My struggle to learn to knit was a long and miserable journey. At least half a dozen projects were duds as soon as they came off the needles; I made infinity scarves that were too short, a hat that looked like a bonnet (not that it wouldn't be tots cool with the right outfit) and a toque for Chris that was so big and thick it looked like he had an oven mitt on his head. (And to his credit, he did wear it... until it mysteriously got lost). Anyway, I'm slowly, so so slowly, getting better and more proficient when it comes to knitting. And today I want to share a recent project that I completed. 

I found the pattern for this pompom scarf online. The original post is from maker*land, which is a fantastic blog with tons of fun tutorials. The pattern is child-sized, but it's easy to scale up a bit and make it appropriate for adults. To read the maker*land blog post and pattern just click here and you'll get there.

If you want to knit up a cute pompom scarf for yourself (or perhaps for a Christmas gift!) here's what you'll need and how you'll do it!


A pair of straight 4mm (US 6) knitting needles 
2 - 3 skeins (100g each) worsted weight yarn
50g worsted or bulky yarn for pompoms
Cardboard (for making pompoms)

Pattern This is a great project for all you beginners out there. If I can do it, so can you! You only need to know the knit stitch, k2tog (knit two together), and the kfb. Kfb means knit into the front and back of the stitch and is a method of increasing. If you need help learning this stitch (it's not hard, don't worry!), I suggest watching this video from Purl Soho.

Begin + Increase
Cast on 6 stitches  (I like to use the long tail cast on)
Row 1: kfb, knit to last stitch (1 stitch increased)
Row 2: same as above kfb, knit to last stitch (1 stitch increased)
Repeat until you have 28 stitches on the needle (or more, if you want a wider scarf)

Continue + Lengthen
Knit each row until the scarf is nearly your desired length. Mine measured 160 cm (63 inches) before decrease.

Decrease to Shape End
Row 1: knit 1, k2tog, knit to end of row
Repeat row until 6 stitches remain on the needle 
Bind off 

PomPoms Pompoms are a lot of fun to make. If you don't have a pompom loom (available at craft stores) you'll have to make them the old fashioned way, using two rings cut from cardboard. If you're new to this craft, read my blog post with instructions. And just a note: I actually prefer the 'old fashioned' cardboard ring method because it creates a denser pompom.

When making pompoms the size of the ring = the size of the pompom. For my scarf I made two pompoms on cardboard rings 7.5 cm (or 3 inches) in diameter.

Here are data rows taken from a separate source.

Lemma normal_good value : good any_str (normal value).
Proof.
  induction value as [|b|z|x|s|l IH|d IH] using json_ind; simpl; constructor; try done.
  - by destruct b.
  - apply is_atom_int.
  - apply es_number_atom.
  - by apply Forall_fmap.
  - apply Forall_forall. intros kv Hkv.
    rewrite (merge_sort_Permutation utf16_le) in Hkv.
    apply list_elem_of_fmap in Hkv as (kv' & -> & Hin). split; [done|].
    rewrite Forall_forall in IH. by apply IH.
Qed.

Lemma canonical_injective a b : _canonical a = _canonical b → normal a = normal b.
Proof.
  rewrite !canonical_print. intros H.
  destruct (print_inj es_esc any_str) with (v := normal a) (w := normal b) (x := [] : pystr)
    (y := [] : pystr) as [E _]; try done; try apply normal_good.
  - intros. by apply es_esc_inj.
  - by rewrite !app_nil_r.
Qed.

(** ** The text is encodable *)

Abbreviation encodable := (Forall (λ c, is_surrogate c = false)).

Lemma hex_digit_ok w n : encodable (hex_pad w n).
Proof.
  unfold hex_pad. apply Forall_app. split; [by apply Forall_replicate|].
  apply Forall_fmap. eapply Forall_impl; [apply (digits_bound 16); lia|].
  intros d Hd. cbv beta in Hd. unfold compose, hex_digit, is_surrogate.
  apply andb_false_iff. left. apply N.leb_gt. destruct (d <? 10)%N; lia.
Qed.

Lemma es_string_encodable s : encodable (_es_string s).
Proof.
  constructor; [done|]. apply Forall_app. split; [|by repeat constructor].
  apply Forall_concat, Forall_fmap, Forall_true. intros c. unfold compose, es_char.
  repeat case_match; try by repeat constructor.
  - repeat constructor. apply hex_digit_ok.
  - apply orb_false_iff in H6 as [_ ?]. by repeat constructor.
Qed.

Lemma digits_encodable s : Forall (λ c, is_digit c = true) s → encodable s.
Proof.
  intros H. eapply Forall_impl; [exact H|]. intros c Hc. unfold is_digit in Hc. bprop.
  unfold is_surrogate. apply andb_false_iff. left. apply N.leb_gt. lia.
Qed.

Lemma int_encodable z : encodable (str_of_Z z).
Proof.
  unfold str_of_Z. pose proof (digits_encodable _ (str_of_N_digits (Z.abs_N z))).
  destruct (z <? 0)%Z; [by constructor|done].
Qed.

Lemma es_number_encodable x : encodable (_es_number x).
Proof.
  destruct x as [|neg|neg m e]; cbn [_es_number]; try by repeat constructor.
  destruct (N.eqb_spec m 0) as [->|Hm]; [by repeat constructor|].
  destruct (decimal_tuple_digits neg m e Hm) as [Hd _].
  destruct (decimal_tuple neg m e) as [[sign raw] ex]. simpl in Hd. cbv zeta.
  assert (Hds : encodable (rstrip0 (digit_chars raw))).
  { apply digits_encodable, rstrip0_digits, Forall_fmap. eapply Forall_impl; [exact Hd|].
    intros d Hlt. cbv beta in Hlt. unfold compose, is_digit. apply andb_true_iff.
    rewrite !N.leb_le. lia. }
  pose proof (λ n, digits_encodable _ (zeros_digits n)) as Hz.
  pose proof int_encodable as Hi.
  set (ds := rstrip0 _) in *.
  assert (Ht : ∀ n, encodable (take n ds)) by (intros n; by apply Forall_take).
  assert (Hdr : ∀ n, encodable (drop n ds)) by (intros n; by apply Forall_drop).
  apply Forall_app. split; [destruct sign; by repeat constructor|].
  destruct (_ && _); [apply Forall_app; by split|].
  destruct (_ && _); [repeat (apply Forall_app; split); by repeat constructor|].
  destruct (_ && _); [repeat (apply Forall_app; split); by repeat constructor|].
  repeat (apply Forall_app; split); try done.
  - destruct (1 <? _)%Z; [|done]. apply Forall_app. split; by repeat constructor.
  - by repeat constructor.
  - destruct (0 <? _)%Z; by repeat constructor.
Qed.

Lemma join_encodable sep ws : encodable sep → Forall encodable ws → encodable (join sep ws).
Proof.
  intros Hs Hw. induction Hw as [|w ws H Hw IH]; simpl; [done|].
  destruct ws; [done|]. by repeat (apply Forall_app; split).
Qed.

Lemma canonical_encodable value : ∃ b, utf8 (_canonical value) = Some b.
Proof.
  apply utf8_encodable.
  induction value as [|b|z|x|s|l IH|d IH] using json_ind; cbn [_canonical].
  - by repeat constructor.
  - destruct b; by repeat constructor.
  - apply int_encodable.
  - apply es_number_encodable.
  - apply es_string_encodable.
  - repeat (apply Forall_app; split); try by repeat constructor.
    apply join_encodable; [by repeat constructor|]. by apply Forall_fmap.
  - repeat (apply Forall_app; split); try by repeat constructor.
    apply join_encodable; [by repeat constructor|]. apply Forall_fmap, Forall_forall.
    intros kv Hkv. rewrite (merge_sort_Permutation utf16_le) in Hkv.
    apply list_elem_of_fmap in Hkv as (kv' & -> & Hin). unfold compose. simpl.
    constructor; [done|]. rewrite <- app_assoc.
    pose proof (es_string_encodable kv'.1) as Hk. apply Forall_cons in Hk as [_ Hk].
    apply Forall_app in Hk as [Hk1 Hk2].
    repeat (apply Forall_app; split); try done.
    constructor; [done|]. rewrite Forall_forall in IH. by apply IH.
Qed.

(** ** What a number text says *)

(** A reader of ECMAScript number texts: the sign, the digits with the point
    left out, and how many places the point stands before their end. *)
Definition digit_value (s : pystr) : N := undigits 10 0 (map (λ c, c - 48)%N s).
Fixpoint digit_span (s : pystr) : pystr * pystr :=
  match s with
  | c :: t => if is_digit c then let '(a, b) := digit_span t in (c :: a, b) else ([], s)
  | [] => ([], [])
  end.
Definition eat (c : N) (s : pystr) : option pystr :=
  match s with x :: t => if (x =? c)%N then Some t else None | [] => None end.
Definition es_exponent (s : pystr) : Z :=
  match eat 101 s with
  | Some t =>
      match eat 43 t, eat 45 t with
      | Some u, _ => Z.of_N (digit_value u)
      | None, Some u => (- Z.of_N (digit_value u))%Z
      | None, None => 0%Z
      end
  | None => 0%Z
  end.
Definition es_read (s : pystr) : bool * N * Z :=
  let '(neg, s) := match eat 45 s with Some t => (true, t) | None => (false, s) end in
  let '(whole, s) := digit_span s in
  let '(part, s) := match eat 46 s with Some t => digit_span t | None => ([], s) end in
  (neg, digit_value (whole ++ part), (Z.of_nat (length part) - es_exponent s)%Z).

Abbreviation all_digits := (Forall (λ c, is_digit c = true)).
Definition ends_digits (s : pystr) : Prop := match s with c :: _ => is_digit c = false | [] => True end.

Lemma digit_span_app ds t : all_digits ds → ends_digits t → digit_span (ds ++ t) = (ds, t).
Proof.
  intros Hd Ht. induction Hd as [|c ds Hc Hds IH]; cbn [app digit_span].
  - destruct t as [|c t]; [done|]. cbn in *. by rewrite Ht.
  - by rewrite Hc, IH.
Qed.

Lemma eat_digits c ds t : all_digits ds → ds ≠ [] → is_digit c = false → eat c (ds ++ t) = None.
Proof.
  intros [|x l Hx Hl]; [done|]. intros _ Hc. cbn. destruct (N.eqb_spec x c) as [->|]; congruence.
Qed.

(** The text after the digits before the point: a part after the point, and an
    exponent. *)
Definition part_text (part t : pystr) : Prop := part = [] ∧ t = [] ∨ t = 46%N :: part.
Definition tail_text (t : pystr) : Prop := t = [] ∨ ∃ u, t = 101%N :: u.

I knit my scarf from Alafoss Lopi, which is Icelandic wool. I used Lopi Lite, a worsted weight yarn, in ash heather for the scarf  and light ash heather in bulky weight to make the pompoms. Happy Knitting!

1 comment:

  1. This is beautiful! It's the end of winter here in Berlin but I'm still going to have a go at this today. One question: how did you attach the Pom poms to the scarf? Did you sew in the long ends somehow?